Using an acute normoxic model of adenylate and PCr depletion, with long-term steady state of contractile activity and metabolite contents, we have measured in the isovolumic perfused heart the kinetics of the CK reaction under a wide range of concentrations of its substrates and products. Furthermore, the experiment was designed to separate the respective influence of the adenylate and guanidylate pools on CK velocity. The main importance of this study was to provide an acute model in which the dependence of CK kinetics on PCr and ATP concentrations can be analyzed, without change in the other factors that are known to influence CK activity in the pathophysiological cardiac muscle. These include total CK activity, isozymic CK distribution, and remodeling of the myocardial cell.

Characteristics of Model

The experimental evidence of a sustained CK flux despite wide variations of its substrates confirms the hypothesis we put forward to explain sustained contractility in our normoxic model of adenylate depletion (7). As previously discussed, sustained ATP synthesis is expected from the presence of abundant oxygen and nonglycolytic substrate. The decrease in ATP-to-ADP ratio and/or the rise in ADP would promote rather than inhibit respiration of isolated mitochondria. ATP does not limit ATPase activity, because even at its lower cytosolic concentration it is still two orders of magnitude higher than the reported Km of the ATPases. Thus sustained myofibrillar and mitochondrial functions were understood, and we hypothesized that transcytosolic transport of substrate should also be normal. Here we demonstrate experimentally the validity of this hypothesis. Wide variations in CK substrate concentrations induced minimal changes in CK flux, which in all cases remained much higher than the ATP synthesis rate and should not limit energy transfer in the cell.

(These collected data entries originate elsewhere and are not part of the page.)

Lemma mark_connected_twice_witness :
  Port_table example_world !! 1%positive
  = Some (mkPort (mkModel false None 0%Z) 8000%Z true (Some 7%positive) true
            "1.2.3.4" (Some 5%Z) "socks5://192.168.1.2:8000") /\
  exists w1 w2,
    mark_connected 1%positive "1.2.3.4" example_world = Return (tt, w1) /\
    mark_connected 1%positive "1.2.3.4" w1 = Return (tt, w2) /\
    length (filter (fun x => x = 7%positive)
              (elements (history w2 1%positive))) = 1.
Proof.
  pose proof example_world_port as H.
  split; [exact H|].
  destruct (proj1 (mark_connected_twice example_world 1%positive _ 7%positive
                     "1.2.3.4" "1.2.3.4" H eq_refl))
    as (w1 & w2 & H1 & H2 & _ & _ & Hlen & _).
  by exists w1, w2.
Defined.
End port_claims.

(* ===================================================================== *)
(** * More about utils.py *)
(* ===================================================================== *)

(** ** The records of [parse_ssh_file] *)

Section record_facts.
Import Utils UtilsSpec.
Implicit Types (s rest m line : str) (caps : captures) (r : regex).

(** Where [re.search] found its match, and that it took the first way the
    matcher found there. *)
Lemma re_search_Some r s caps :
  re_search r s = Some caps ->
  exists pre s' rest,
    s = pre ++ s' /\ first_is (run r s' []) (rest, caps).
Proof.
  induction s as [|c s IH]; simpl.
  - destruct (run r [] []) as [|[rest caps'] tl] eqn:Hr; [done|].
    intros [= <-]. exists [], [], rest. split; [done|]. rewrite Hr. by exists tl.
  - destruct (run r (c :: s) []) as [|[rest caps'] tl] eqn:Hr.
    + intros (pre & s' & rest & -> & Hf)%IH. by exists (c :: pre), s', rest.
    + intros [= <-]. exists [], (c :: s), rest. split; [done|].
      rewrite Hr. by exists tl.
Qed.

Lemma first_is_inj {A} (l : list A) x y : first_is l x -> first_is l y -> x = y.
Proof. intros [? ->] [? [= ->]]. done. Qed.

Lemma first_is_elem {A} (l : list A) x : first_is l x -> x ∈ l.
Proof. intros [? ->]. by left. Qed.

(** The match of a line, when there is one, in full: where it is, and
    what the three groups hold. *)
Lemma parse_line_record line (info : ssh_info) :
  info ∈ parse_line line ->
  exists pre a d1 u d2 p rest,
    line = pre ++ a ++ d1 :: u ++ d2 :: p ++ rest /\
    ip_shaped a /\ is_delimiter d1 = true /\ free u /\
    is_delimiter d2 = true /\ free p /\ field_ends rest /\
    info = mk_ssh_info (Some a) (Some u) (Some p).
Proof.
  unfold parse_line.
  destruct (re_search pattern line) as [caps|] eqn:Hs; [|by intros ?%elem_of_nil].
  intros ->%list_elem_of_singleton.
  apply re_search_Some in Hs as (pre & s' & rest0 & -> & Hfirst).
  destruct (run_sound pattern s' [] rest0 caps) as (m & -> & Hm);
    [by apply first_is_elem|].
  apply lang_pattern in Hm as (a & d1 & u & d2 & p0 & -> & Ha & Hd1 & Hu & Hd2 & _).
  destruct (field_split (p0 ++ rest0)) as (p & rest & Hsplit & Hp & Hrest).
  assert (Hline : (a ++ d1 :: u ++ d2 :: p0) ++ rest0
                  = a ++ d1 :: u ++ d2 :: p ++ rest).
  { rewrite <- Hsplit, <- app_assoc. simpl. by rewrite <- app_assoc. }
  rewrite Hline in Hfirst |- *.
  pose proof (run_pattern_first a d1 u d2 p rest Ha Hd1 Hu Hd2 Hp Hrest) as Hf.
  pose proof (first_is_inj _ _ _ Hfirst Hf) as [= -> ->].
  by exists pre, a, d1, u, d2, p, rest.
Qed.

Lemma one_line_app s1 s2 : one_line (s1 ++ s2) <-> one_line s1 /\ one_line s2.
Proof. apply Forall_app. Qed.

Lemma elem_of_concat {A} (x : A) (ls : list (list A)) :
  x ∈ concat ls <-> exists l, x ∈ l /\ l ∈ ls.
Proof.
  induction ls as [|l ls IH]; simpl.
  - split; [by intros ?%elem_of_nil | by intros (? & _ & ?%elem_of_nil)].
  - rewrite elem_of_app, IH. split.
    + intros [?|(l' & ? & ?)]; [exists l | exists l']; split; try done;
        by constructor.
    + intros (l' & Hx & [->|?]%elem_of_cons); [by left | right; by exists l'].
Qed.

Lemma parse_ssh_file_record file_content (info : ssh_info) :
  info ∈ parse_ssh_file file_content ->
  exists line, line ∈ splitlines file_content /\ info ∈ parse_line line.
Proof.
  rewrite parse_ssh_file_lines. intros Hin.
  apply elem_of_concat in Hin as (l & Hr & Hl).
  apply list_elem_of_fmap in Hl as (line & -> & Hline). by exists line.
Qed.
End record_facts.

(** ** Lines, joined and written *)

Section line_facts.
Import Utils UtilsSpec.
Implicit Types (s rest m line : str).

Lemma digit_one_line c : is_digit c = true -> is_line_boundary c = false.
Proof.
  unfold is_digit, is_line_boundary. intros [H1 H2]%andb_true_iff.
  apply N.leb_le in H1, H2. simpl.
  repeat (apply orb_false_intro; [apply N.eqb_neq; lia|]). done.
Qed.

Lemma digits_one_line o : digits o -> one_line o.
Proof.
  intros [H _]. unfold one_line. eapply Forall_impl; [exact H|].
  apply digit_one_line.
Qed.

Lemma ip_shaped_one_line a : ip_shaped a -> one_line a.
Proof.
  intros (o1 & o2 & o3 & o4 & -> & H1 & H2 & H3 & H4). unfold one_line.
  repeat (apply Forall_app; split; [by apply digits_one_line|];
          apply Forall_cons; split; [done|]).
  by apply digits_one_line.
Qed.

Lemma ip_shaped_nonempty a : ip_shaped a -> a <> [].
Proof.
  intros (o1 & o2 & o3 & o4 & -> & H1 & _) Hnil.
  destruct (digits_first o1 H1) as (c & o' & -> & _). done.
Qed.

(** A record, written on a line, is read back. *)
Lemma parse_render_line (info : ssh_info) :
  writable info -> parse_ssh_file (render_line info) = [info].
Proof.
  intros (a & u & p & -> & Ha & Hu & Hp & Hlu & Hlp).
  unfold render_line. simpl.
  rewrite parse_ssh_file_lines, splitlines_one_line.
  - simpl. rewrite app_nil_r.
    replace (a ++ 59%N :: u ++ 59%N :: p) with (a ++ 59%N :: u ++ 59%N :: p ++ [])
      by (by rewrite app_nil_r).
    by apply parse_line_exact.
  - apply Forall_app. split; [by apply ip_shaped_one_line|].
    apply Forall_cons. split; [done|].
    apply Forall_app. split; [done|]. by apply Forall_cons.
  - intros Hnil. apply app_eq_nil in Hnil as [Hnil _].
    by apply (ip_shaped_nonempty a).
Qed.

Lemma parse_render records :
  Forall writable records -> parse_ssh_file (render records) = records.
Proof.
  induction 1 as [|info records Hinfo _ IH]; [done|].
  simpl. by rewrite parse_ssh_file_join, parse_render_line, IH.
Qed.
End line_facts.

(** X1.  Every record that [parse_ssh_file] returns comes from one line of
    the text: its address is four groups of one to three digits, its user
    name and its password hold no delimiter, the password runs up to the
    next delimiter or to the end of the line, and no field is missing or
    holds a line boundary. *)
Theorem parse_ssh_file_record_fields file_content (info : Utils.ssh_info) :
  info ∈ Utils.parse_ssh_file file_content ->
  exists line pre a d1 u d2 p rest,
    line ∈ Utils.splitlines file_content /\
    line = pre ++ a ++ d1 :: u ++ d2 :: p ++ rest /\
    info = Utils.mk_ssh_info (Some a) (Some u) (Some p) /\
    UtilsSpec.ip_shaped a /\ UtilsSpec.is_delimiter d1 = true /\
    UtilsSpec.free u /\ UtilsSpec.is_delimiter d2 = true /\
    UtilsSpec.free p /\ UtilsSpec.field_ends rest /\
    UtilsSpec.one_line a /\ UtilsSpec.one_line u /\ UtilsSpec.one_line p.
Proof.
  intros (line & Hline & Hinfo)%parse_ssh_file_record.
  apply parse_line_record in Hinfo
    as (pre & a & d1 & u & d2 & p & rest & -> & Ha & Hd1 & Hu & Hd2 & Hp & Hrest & ->).
  pose proof (splitlines_lines_one_line _ _ Hline) as Hone.
  apply one_line_app in Hone as [_ Hone].
  apply one_line_app in Hone as [Hone_a Hone].
  apply Forall_cons in Hone as [_ Hone].
  apply one_line_app in Hone as [Hone_u Hone].
  apply Forall_cons in Hone as [_ Hone].
  apply one_line_app in Hone as [Hone_p _].
  by exists (pre ++ a ++ d1 :: u ++ d2 :: p ++ rest), pre, a, d1, u, d2, p, rest.
Qed.

Lemma parse_ssh_file_record_fields_witness :
  Utils.mk_ssh_info (Some (text "10.0.0.5")) (Some (text "user1"))
                    (Some (text "pass1"))
    ∈ Utils.parse_ssh_file (text "x 10.0.0.5;user1;pass1;y") /\
  exists line pre a d1 u d2 p rest,
    line ∈ Utils.splitlines (text "x 10.0.0.5;user1;pass1;y") /\
    line = pre ++ a ++ d1 :: u ++ d2 :: p ++ rest /\
    Utils.mk_ssh_info (Some (text "10.0.0.5")) (Some (text "user1"))
                      (Some (text "pass1"))
    = Utils.mk_ssh_info (Some a) (Some u) (Some p) /\
    UtilsSpec.ip_shaped a /\ UtilsSpec.is_delimiter d1 = true /\
    UtilsSpec.free u /\ UtilsSpec.is_delimiter d2 = true /\
    UtilsSpec.free p /\ UtilsSpec.field_ends rest /\
    UtilsSpec.one_line a /\ UtilsSpec.one_line u /\ UtilsSpec.one_line p.
Proof.
  assert (H : Utils.mk_ssh_info (Some (text "10.0.0.5")) (Some (text "user1"))
                                (Some (text "pass1"))
              ∈ Utils.parse_ssh_file (text "x 10.0.0.5;user1;pass1;y")).
  { assert (Hparse : Utils.parse_ssh_file (text "x 10.0.0.5;user1;pass1;y")
                     = [Utils.mk_ssh_info (Some (text "10.0.0.5"))
                          (Some (text "user1")) (Some (text "pass1"))])
      by (vm_compute; reflexivity).
    rewrite Hparse. by apply list_elem_of_singleton. }
  split; [exact H|].
  exact (parse_ssh_file_record_fields _ _ H).
Defined.

(** X2.  The records of two texts joined by a line feed are the records of
    the first followed by those of the second, whatever the first ends
    in and the second starts with. *)
Theorem parse_ssh_file_line_feed (a b : str) :
  Utils.parse_ssh_file (a ++ 10%N :: b)
  = Utils.parse_ssh_file a ++ Utils.parse_ssh_file b.
Proof. apply parse_ssh_file_join. Qed.

(** X3.  Records written one per line as [ip;username;password] and read by
    [parse_ssh_file] come back as they were, in the same order, as long
    as each has an address of the right shape and a user name and a
    password without delimiter or line boundary. *)
Theorem parse_ssh_file_reads_back (records : list Utils.ssh_info) :
  Forall UtilsSpec.writable records ->
  Utils.parse_ssh_file (UtilsSpec.render records) = records.
Proof. apply parse_render. Qed.

Lemma parse_ssh_file_reads_back_witness :
  Forall UtilsSpec.writable
    [Utils.mk_ssh_info (Some (text "10.0.0.5")) (Some (text "user1"))
                       (Some (text "pass1"));
     Utils.mk_ssh_info (Some (text "10.0.0.6")) (Some (text "")) (Some (text "p w"))] /\
  Utils.parse_ssh_file
    (UtilsSpec.render
       [Utils.mk_ssh_info (Some (text "10.0.0.5")) (Some (text "user1"))
                          (Some (text "pass1"));
        Utils.mk_ssh_info (Some (text "10.0.0.6")) (Some (text "")) (Some (text "p w"))])
  = [Utils.mk_ssh_info (Some (text "10.0.0.5")) (Some (text "user1"))
                       (Some (text "pass1"));
     Utils.mk_ssh_info (Some (text "10.0.0.6")) (Some (text "")) (Some (text "p w"))].
Proof.
  assert (H : Forall UtilsSpec.writable
    [Utils.mk_ssh_info (Some (text "10.0.0.5")) (Some (text "user1"))
                       (Some (text "pass1"));
     Utils.mk_ssh_info (Some (text "10.0.0.6")) (Some (text "")) (Some (text "p w"))]).
  { apply Forall_cons_2; [|apply Forall_cons_2; [|constructor]].
    - exists (text "10.0.0.5"), (text "user1"), (text "pass1").
      split; [reflexivity|]. split.
      { exists (text "10"), (text "0"), (text "0"), (text "5").
        split; [reflexivity|].
        repeat split; simpl; try lia; repeat constructor. }
      repeat split; repeat constructor.
    - exists (text "10.0.0.6"), (text ""), (text "p w").
      split; [reflexivity|]. split.
      { exists (text "10"), (text "0"), (text "0"), (text "6").
        split; [reflexivity|].
        repeat split; simpl; try lia; repeat constructor. }
      repeat split; repeat constructor. }
  split; [exact H|]. exact (parse_ssh_file_reads_back _ H).
Defined.

(** ** Attempts of [get_proxy_ip] *)

Section more_get_proxy_ip_facts.
Import Utils UtilsSpec.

We can apply these findings to the understanding of other physiological perturbations. For example, in the isolated perfused heart, severe hypoxia induces the same variation in metabolite contents as in protocol 2DG-1, namely a moderate change in ATP, a marked decrease in PCr, and a rise in Cr and ADP contents. However, it results in a strong impairment of CK flux (24). Because CK flux in 2DG-1 is normal, the hypoxic low CK flux cannot be explained by kinetic factors resulting from changes in CK metabolite contents. Moreover, in vivo, when the animal breathes hypoxic mixtures, a similar reduction in CK flux occurs even in the absence of significant alterations in ATP and PCr contents (3). In the absence of kinetic factors, the origin of hypoxic impairment of CK flux is still not fully understood. Further work is needed to study the respective roles of an inhibition of mitochondrial CK flux, of a defect in oxygenation leading to cellular heterogeneity in the myocardium, or of the accumulation of some unknown cytosolic factor inhibiting CK.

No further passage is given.